About this exercise => Return every line from the one with "Some (JStr source_ref)" through the one with "(** ** A sample audit *)", inclusive, exactly as it appears below.

Dataset items:
(* ===== verification/EvidenceProps.v ===== *)
(** * The evidence of a program: written by [audit_binary], read by [verify_binary_evidence]

    What [write_json] writes is read back by both JSON readers of the scripts.  The file
    binds the platform, the source, the name and the digest of the audited program. *)

From stdpp Require Import sorting.
From S2P Require Import Prelude PyStr PyDict Codec Regex PyFloat Json JsonBytes JsonRound Sha256.
From S2P Require Import PyPath Archive ReleaseText ReleaseSamples ReleaseFixture AuditBase AuditText.
From S2P Require Import AuditManifest AuditBinary AuditProps.

Local Open Scope Z_scope.

(** ** Reading what [write_json] writes *)

(** An object hook that collects members under new keys keeps distinct members. *)
Lemma collect_new (step : dict json → str * json → res (dict json)) pairs :
  (∀ d kv, kv.1 ∉ d.*1 → step d kv = Ok (d ++ [kv])) →
  NoDup pairs.*1 → fold_res step [] pairs = Ok pairs.
Proof.
  intros Hstep Hnd. change (Ok pairs) with (Ok ([] ++ pairs)).
  assert (NoDup (([] : dict json) ++ pairs).*1) as H by done. clear Hnd. revert H.
  generalize ([] : dict json) as d. induction pairs as [|kv pairs IH]; intros d Hnd; cbn [fold_res].
  - by rewrite app_nil_r.
  - rewrite Hstep.
    + cbn [mbind res_bind]. rewrite IH by (by rewrite <- app_assoc). by rewrite <- app_assoc.
    + rewrite fmap_app, NoDup_app in Hnd. destruct Hnd as (_ & Hnd & _). intros Hin.
      apply (Hnd _ Hin). by left.
Qed.

Lemma reject_duplicate_distinct pairs : NoDup pairs.*1 → reject_duplicate_json_keys pairs = Ok pairs.
Proof.
  apply collect_new. intros d [k v] Hk. unfold require.
  rewrite bool_decide_eq_true_2 by by rewrite dict_keys_elem. cbn. by rewrite dict_set_new.
Qed.

Lemma unique_distinct pairs : NoDup pairs.*1 → unique_pairs pairs = Ok pairs.
Proof.
  apply collect_new. intros d [k v] Hk. unfold insert_new, check, require.
  rewrite bool_decide_eq_true_2 by by rewrite dict_keys_elem. cbn. by rewrite dict_set_new.
Qed.

(** The reader of [audit-artifact.py]. *)
Lemma parse_written limit v : plain v → (nesting v ≤ limit)%nat →
  AuditBase.parse_json limit (write_json v) = Ok (norm v).
Proof.
  intros Hp Hn. unfold AuditBase.parse_json, write_json.
  by rewrite (loads_bytes_line _ _ _ reject_duplicate_distinct).
Qed.

(** The reader of [release_verify.py]. *)
Lemma release_parse_written limit d : plain (JDict d) → (nesting (JDict d) ≤ limit)%nat →
  ReleaseText.parse_json limit (write_json (JDict d))
  = Ok (merge_sort member_le ((λ kv, (kv.1, norm kv.2)) <$> d)).
Proof.
  intros Hp Hn. unfold ReleaseText.parse_json, write_json.
  destruct (loads_utf8_line unique_pairs no_constant limit unique_distinct _ Hp Hn)
    as (text & -> & Hl & _). by rewrite Hl.
Qed.

(** ** The evidence *)

Section evidence.
Context `{Digest}.

Lemma hex_printable c : is_hex c = true → (32 ≤ c < 127)%N.
Proof. unfold is_hex, is_digit. rewrite orb_true_iff, !andb_true_iff, !N.leb_le. lia. Qed.

Lemma object_id_printable s : object_id s = true → printable s.
Proof.
  unfold object_id. rewrite orb_true_iff, hex40_spec, hex64_spec.
  intros [[_ Hs]|[_ Hs]]; (eapply Forall_impl; [exact Hs|exact hex_printable]).
Qed.

Lemma hexdigest_printable data : printable (hexdigest data).
Proof.
  pose proof (hexdigest_hex data) as Hd. apply hex64_spec in Hd as [_ Hd].
  eapply Forall_impl; [exact Hd|exact hex_printable].
Qed.

Definition printableb (s : str) : bool := forallb (λ c, (32 <=? c) && (c <? 127))%N s.
Lemma printableb_spec s : printableb s = true → printable s.
Proof.
  unfold printableb. intros Hs. apply Forall_forall. intros c Hc. rewrite forallb_elem in Hs.
  apply Hs in Hc. rewrite andb_true_iff, N.leb_le, N.ltb_lt in Hc. lia.
Qed.

Lemma platform_printable platform : platform ∈ PLATFORMS → printable platform.
Proof.
  intros Hp. apply printableb_spec. revert platform Hp. apply Forall_forall.
  by repeat constructor.
Qed.

(** A small schema number. *)
Lemma plain_small n : 0 ≤ n → (length (dec_Z n) <=? 4300)%nat = true → plain (JInt n).
Proof. intros Hn Hl. split; [done|by apply Nat.leb_le]. Qed.

(** An object with literal keys. *)
Lemma plain_literal d :
  bool_decide (NoDup d.*1) = true → forallb printableb d.*1 = true →
  Forall (λ kv, plain kv.2) d → plain (JDict d).
Proof.
  intros Hnd%bool_decide_eq_true Hk Hv. apply plain_dict. split; [done|].
  rewrite forallb_elem in Hk. rewrite !Forall_forall in *. intros kv Hkv. split; [|by apply Hv].
  apply printableb_spec, Hk, list_elem_of_fmap. by exists kv.
Qed.

Lemma audit_evidence_plain platform source_ref name data :
  printable platform → printable source_ref → printable name →
  plain (audit_evidence platform source_ref name data).
Proof.
  intros Hp Hs Hn. pose proof (hexdigest_printable data) as Hd.
  apply plain_literal; [by vm_compute..|]. repeat (apply Forall_cons; split); [..|by constructor].
  - by apply plain_small.
  - exact Hp.
  - exact Hs.
  - apply plain_literal; [by vm_compute..|]. repeat (apply Forall_cons; split); [..|by constructor]; done.
Qed.

(** The keys in the order in which the file lists them. *)
Lemma norm_evidence platform source_ref name data :
  norm (audit_evidence platform source_ref name data) =
  JDict [(u "binary", strings [(u "name", name); (u "sha256", hexdigest data)]);
         (u "platform", JStr platform); (u "schema", JInt 2); (u "source_ref", JStr source_ref)].
Proof. reflexivity. Qed.

Lemma py_eq_JStr s v : py_eq (JStr s) v = true ↔ v = JStr s.
Proof.
  destruct v; cbn; try (split; [by repeat case_match|done]).
  rewrite bool_decide_eq_true. naive_solver.
Qed.

Lemma evidence_eq platform source_ref name data vp vr name' data' :
  py_eq (norm (audit_evidence platform source_ref name data))
    (JDict [(u "schema", JInt 2); (u "platform", vp); (u "source_ref", vr);
            (u "binary", strings [(u "name", name'); (u "sha256", hexdigest data')])]) = true
  ↔ vp = JStr platform ∧ vr = JStr source_ref ∧ name = name' ∧ hexdigest data = hexdigest data'.
Proof.
  rewrite norm_evidence.
  transitivity ((py_eq (JStr name) (JStr name') && (py_eq (JStr (hexdigest data)) (JStr (hexdigest data')) && true))
    && (py_eq (JStr platform) vp && (true && (py_eq (JStr source_ref) vr && true))) = true).
  - reflexivity.
  - rewrite !andb_true_iff, !py_eq_JStr. split; [|by intros (-> & -> & -> & ->)].
    intros (([= ->] & [= ->] & _) & -> & _ & -> & _). done.
Qed.

(** ** The round trip *)

Context `{Unicode} `{Digits} `{Lower} `{Tools}.

Lemma audit_binary_Ok repo_root t platform source_ref evidence file :
  audit_binary repo_root t platform source_ref true = Ok (evidence, Some file) →
  platform ∈ PLATFORMS ∧ object_id source_ref = true ∧
  ∃ data, t_data t = Some data
    ∧ evidence = audit_evidence platform source_ref (path_name (t_path t)) data
    ∧ file = write_json evidence.
Proof.
  unfold audit_binary. rewrite fail_if_then, negb_false_iff, bool_decide_eq_true.
  unfold validate_source_ref. rewrite fail_if_then, negb_false_iff.
  intros (Hp & Hs & Hd). apply bind_Ok in Hd as (data & Hd & Hrun). apply of_option_Ok in Hd.
  apply bind_Ok in Hrun as (_ & _ & [= <- <-]). by eauto 10.
Qed.

(** C24. The evidence file that [audit_binary] writes for a program is accepted for exactly
    the archives whose manifest has the audited platform and source commit and whose program
    of the audited name has the audited digest.  (The file is parsed back: a limit of three
    nested calls is enough.) *)
Theorem evidence_round_trip (limit : nat) (repo_root : str) (t : target)
    (platform source_ref : str) (evidence : json) (file : bytes)
    (payloads : dict bytes) (manifest : dict json) (program : str)
    (Haudit : audit_binary repo_root t platform source_ref true = Ok (evidence, Some file))
    (Hname : printable (path_name (t_path t)))
    (Hlimit : (3 ≤ limit)%nat)
    (Hfile : dict_get (binary_evidence_name program) payloads = Some file) :
  verify_binary_evidence limit payloads manifest (Some program) = Ok tt ↔
  dict_get (u "platform") manifest = Some (JStr platform)
  ∧ dict_get (u "source_ref") manifest = Some (JStr source_ref)
  ∧ program = path_name (t_path t)
  ∧ hexdigest <$> dict_get program payloads = hexdigest <$> t_data t
  ∧ is_Some (dict_get program payloads).
Proof.
  apply audit_binary_Ok in Haudit as (Hp & Hs & data & Hdata & -> & ->).
  apply platform_printable in Hp. apply object_id_printable in Hs.
  rewrite verify_binary_evidence_Ok. unfold evidence_binds. rewrite Hfile.
  pose proof (parse_written limit _ (audit_evidence_plain _ _ _ data Hp Hs Hname) Hlimit) as Hparse.
  cbn [from_option id]. rewrite Hdata. split.
  - intros (vp & vr & data' & e & Hvp & Hvr & Hd & He & Heq). rewrite Hparse in He.
    injection He as <-. apply evidence_eq in Heq as (-> & -> & <- & Heq). rewrite Hd. cbn. rewrite Heq. by split_and!.
  - intros (Hvp & Hvr & -> & Hd & [data' Hd']). rewrite Hd' in Hd |- *. injection Hd as Hd.
    eexists _, _, data', _. split_and!; [done..|]. by apply evidence_eq.
Qed.
End evidence.

(** ** A sample audit *)

#[local] Existing Instances ascii_unicode length_digest sample_digits sample_lower.

(** What [readelf] prints about a static program. *)
Definition sample_exec (command : list str) (marker : option str) (data : bytes) : res str :=
  if decide (nth 1 command [] = u "-h") then
    Ok (u "ELF Header:
  Class:                             ELF64
  Machine:                           Advanced Micro Devices X86-64
")
  else if decide (nth 1 command [] = u "-SW") then
    Ok (u "Section Headers:
  [ 1] .text             PROGBITS        0000 000000 000010 00  AX  0   0 16
")
  else Ok (u "There is no dynamic section in this file.
").
Definition sample_tools : Tools := {|
  which name := if decide (name = u "readelf") then Some (u "/usr/bin/readelf") else None;
  getenv _ := None;
  resolve path := path;
  exec := sample_exec;
|}.
#[local] Existing Instance sample_tools.

Definition sample_target : target :=
  Target (u "build/siano-ts") (Some (b "program")) [(u "siano-ts", true)].
Definition sample_ref : str := replicate 40 97%N.
Definition sample_evidence : json :=
  audit_evidence (u "linux-x86_64") sample_ref (u "siano-ts") (b "program").

Lemma sample_audited :
  audit_binary (u "/repo") sample_target (u "linux-x86_64") sample_ref true
  = Ok (sample_evidence, Some (write_json sample_evidence)).
Proof. vm_compute. reflexivity. Qed.

Lemma evidence_round_trip_witness :
  let manifest := [(u "platform", JStr (u "linux-x86_64")); (u "source_ref", JStr sample_ref)] in
  let payloads := [(u "evidence/binary-audit.json", write_json sample_evidence);
                   (u "siano-ts", b "program")] in
  verify_binary_evidence 3 payloads manifest (Some (u "siano-ts")) = Ok tt.
Proof.
  intros manifest payloads.
  refine (proj2 (evidence_round_trip 3 (u "/repo") sample_target (u "linux-x86_64") sample_ref
    sample_evidence (write_json sample_evidence) payloads manifest (u "siano-ts")
    sample_audited _ _ _) _).
  - apply printableb_spec. vm_compute. reflexivity.
  - lia.
  - reflexivity.
  - split; [reflexivity|]. split; [reflexivity|]. split; [vm_compute; reflexivity|].
    split; [reflexivity|]. exists (b "program"). reflexivity.
Defined.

Response below =>
  ∧ dict_get (u "source_ref") manifest = Some (JStr source_ref)
  ∧ program = path_name (t_path t)
  ∧ hexdigest <$> dict_get program payloads = hexdigest <$> t_data t
  ∧ is_Some (dict_get program payloads).
Proof.
  apply audit_binary_Ok in Haudit as (Hp & Hs & data & Hdata & -> & ->).
  apply platform_printable in Hp. apply object_id_printable in Hs.
  rewrite verify_binary_evidence_Ok. unfold evidence_binds. rewrite Hfile.
  pose proof (parse_written limit _ (audit_evidence_plain _ _ _ data Hp Hs Hname) Hlimit) as Hparse.
  cbn [from_option id]. rewrite Hdata. split.
  - intros (vp & vr & data' & e & Hvp & Hvr & Hd & He & Heq). rewrite Hparse in He.
    injection He as <-. apply evidence_eq in Heq as (-> & -> & <- & Heq). rewrite Hd. cbn. rewrite Heq. by split_and!.
  - intros (Hvp & Hvr & -> & Hd & [data' Hd']). rewrite Hd' in Hd |- *. injection Hd as Hd.
    eexists _, _, data', _. split_and!; [done..|]. by apply evidence_eq.
Qed.
End evidence.

(** ** A sample audit *)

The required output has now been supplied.